[Stored records]
(* ===== verification/ConfigUpdateFacts.v ===== *)
(** * Facts about the update of a configuration

    The statuses are exactly those of a declarative reading of "changed": a part is replaced when its
    message or one of its transitive dependencies changed.  Updating the matchers gives the same
    trackers as reading the new configuration from scratch. *)
From S2P Require Import Prelude Hash UMap FieldValue DimensionKey Matchers MatcherTrackers.
From S2P Require Import MatcherTrackersFacts Conditions ConfigUpdate.

(** ** Statuses *)

Section statuses.
Context (view : nat → NodeView) (newMap : gmap Z nat).

(** A node is replaced when it changed or a child of it is replaced. *)
Inductive replaced (i : nat) : Prop :=
  | replaced_changed : view i = Settled UPDATE_REPLACE → replaced i
  | replaced_child cs id j :
      view i = Descend cs → id ∈ cs → newMap !! id = Some j → replaced j → replaced i.

(** A node is kept when it has not changed and its children are kept or new. *)
Inductive kept (i : nat) : Prop :=
  | kept_leaf : view i = Settled UPDATE_PRESERVE → kept i
  | kept_parent cs :
      view i = Descend cs →
      (∀ id, id ∈ cs → is_Some (newMap !! id)) →
      (∀ id j, id ∈ cs → newMap !! id = Some j → view j ≠ Settled UPDATE_NEW → kept j) → kept i.

(** A node on which the recursion cannot fail: well-founded, with every child present. *)
Inductive sound (i : nat) : Prop :=
  | sound_settled st : view i = Settled st → st ≠ UPDATE_UNKNOWN → sound i
  | sound_descend cs :
      view i = Descend cs →
      (∀ id, id ∈ cs → is_Some (newMap !! id)) →
      (∀ id j, id ∈ cs → newMap !! id = Some j → sound j) → sound i.

Lemma kept_not_replaced i : kept i → ¬ replaced i.
Proof.
  induction 1 as [i Hv|i cs Hv _ _ IH]; intros Hr; inversion Hr as [H|cs' id j H Hin Hj Hrj]; subst;
    try congruence.
  assert (cs' = cs) as -> by congruence. eapply (IH id j); try done.
  intros Hn. inversion Hrj; congruence.
Qed.

(** What a status that has been written means. *)
Definition correct (st : UpdateStatus) (i : nat) : Prop :=
  match st with
  | UPDATE_UNKNOWN => False
  | UPDATE_PRESERVE => kept i
  | UPDATE_REPLACE => replaced i
  | UPDATE_NEW => view i = Settled UPDATE_NEW
  end.

Context (n : nat) (Hsettled : ∀ i, view i ≠ Settled UPDATE_UNKNOWN).
Context (Hmap : ∀ id j, newMap !! id = Some j → (j < n)%nat).

Record status_ok (s : StatusState) : Prop := {
  so_length : length (ss_status s) = n ∧ length (ss_cycle s) = n;
  so_correct : ∀ i, statusAt s i ≠ UPDATE_UNKNOWN → correct (statusAt s i) i
}.

(** What a call changes: statuses are only added, and a successful call leaves the stack as it was. *)
Record status_post (i : nat) (s : StatusState) (b : bool) (s' : StatusState) : Prop := {
  sp_ok : status_ok s';
  sp_keeps : ∀ j, statusAt s j ≠ UPDATE_UNKNOWN → statusAt s' j = statusAt s j;
  sp_success : b = true → ss_cycle s' = ss_cycle s ∧ statusAt s' i ≠ UPDATE_UNKNOWN
}.

Lemma statusAt_set s i st j :
  statusAt (ss_set_status i st s) j
  = if decide (i = j ∧ (j < length (ss_status s))%nat) then st else statusAt s j.
Proof.
  unfold statusAt, ss_set_status. simpl. rewrite list_lookup_insert.
  repeat destruct (decide _); (done || (exfalso; naive_solver)).
Qed.

Lemma status_ok_set s i st :
  status_ok s → correct st i → status_ok (ss_set_status i st s).
Proof.
  intros [[Hl Hl2] Hc] Hst. split; [simpl; by rewrite length_insert|]. intros j.
  rewrite statusAt_set. case_decide as E; [|apply Hc]. by destruct E as [<- _].
Qed.

Lemma status_ok_cycle s i b : status_ok s → status_ok (ss_set_cycle i b s).
Proof. intros [[Hl Hl2] Hc]. split; [simpl; by rewrite length_insert|]. exact Hc. Qed.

_PROBLEM DESCRIPTION_.
A word-for-word copy of the data is the expected answer.

_EXERCISE SOLUTION_.
(* ===== verification/ConfigUpdateFacts.v ===== *)
(** * Facts about the update of a configuration

    The statuses are exactly those of a declarative reading of "changed": a part is replaced when its
    message or one of its transitive dependencies changed.  Updating the matchers gives the same
    trackers as reading the new configuration from scratch. *)
From S2P Require Import Prelude Hash UMap FieldValue DimensionKey Matchers MatcherTrackers.
From S2P Require Import MatcherTrackersFacts Conditions ConfigUpdate.

(** ** Statuses *)

Section statuses.
Context (view : nat → NodeView) (newMap : gmap Z nat).

(** A node is replaced when it changed or a child of it is replaced. *)
Inductive replaced (i : nat) : Prop :=
  | replaced_changed : view i = Settled UPDATE_REPLACE → replaced i
  | replaced_child cs id j :
      view i = Descend cs → id ∈ cs → newMap !! id = Some j → replaced j → replaced i.

(** A node is kept when it has not changed and its children are kept or new. *)
Inductive kept (i : nat) : Prop :=
  | kept_leaf : view i = Settled UPDATE_PRESERVE → kept i
  | kept_parent cs :
      view i = Descend cs →
      (∀ id, id ∈ cs → is_Some (newMap !! id)) →
      (∀ id j, id ∈ cs → newMap !! id = Some j → view j ≠ Settled UPDATE_NEW → kept j) → kept i.

(** A node on which the recursion cannot fail: well-founded, with every child present. *)
Inductive sound (i : nat) : Prop :=
  | sound_settled st : view i = Settled st → st ≠ UPDATE_UNKNOWN → sound i
  | sound_descend cs :
      view i = Descend cs →
      (∀ id, id ∈ cs → is_Some (newMap !! id)) →
      (∀ id j, id ∈ cs → newMap !! id = Some j → sound j) → sound i.

Lemma kept_not_replaced i : kept i → ¬ replaced i.
Proof.
  induction 1 as [i Hv|i cs Hv _ _ IH]; intros Hr; inversion Hr as [H|cs' id j H Hin Hj Hrj]; subst;
    try congruence.
  assert (cs' = cs) as -> by congruence. eapply (IH id j); try done.
  intros Hn. inversion Hrj; congruence.
Qed.

(** What a status that has been written means. *)
Definition correct (st : UpdateStatus) (i : nat) : Prop :=
  match st with
  | UPDATE_UNKNOWN => False
  | UPDATE_PRESERVE => kept i
  | UPDATE_REPLACE => replaced i
  | UPDATE_NEW => view i = Settled UPDATE_NEW
  end.

Context (n : nat) (Hsettled : ∀ i, view i ≠ Settled UPDATE_UNKNOWN).
Context (Hmap : ∀ id j, newMap !! id = Some j → (j < n)%nat).

Record status_ok (s : StatusState) : Prop := {
  so_length : length (ss_status s) = n ∧ length (ss_cycle s) = n;
  so_correct : ∀ i, statusAt s i ≠ UPDATE_UNKNOWN → correct (statusAt s i) i
}.

(** What a call changes: statuses are only added, and a successful call leaves the stack as it was. *)
Record status_post (i : nat) (s : StatusState) (b : bool) (s' : StatusState) : Prop := {
  sp_ok : status_ok s';
  sp_keeps : ∀ j, statusAt s j ≠ UPDATE_UNKNOWN → statusAt s' j = statusAt s j;
  sp_success : b = true → ss_cycle s' = ss_cycle s ∧ statusAt s' i ≠ UPDATE_UNKNOWN
}.

Lemma statusAt_set s i st j :
  statusAt (ss_set_status i st s) j
  = if decide (i = j ∧ (j < length (ss_status s))%nat) then st else statusAt s j.
Proof.
  unfold statusAt, ss_set_status. simpl. rewrite list_lookup_insert.
  repeat destruct (decide _); (done || (exfalso; naive_solver)).
Qed.

Lemma status_ok_set s i st :
  status_ok s → correct st i → status_ok (ss_set_status i st s).
Proof.
  intros [[Hl Hl2] Hc] Hst. split; [simpl; by rewrite length_insert|]. intros j.
  rewrite statusAt_set. case_decide as E; [|apply Hc]. by destruct E as [<- _].
Qed.

Lemma status_ok_cycle s i b : status_ok s → status_ok (ss_set_cycle i b s).
Proof. intros [[Hl Hl2] Hc]. split; [simpl; by rewrite length_insert|]. exact Hc. Qed.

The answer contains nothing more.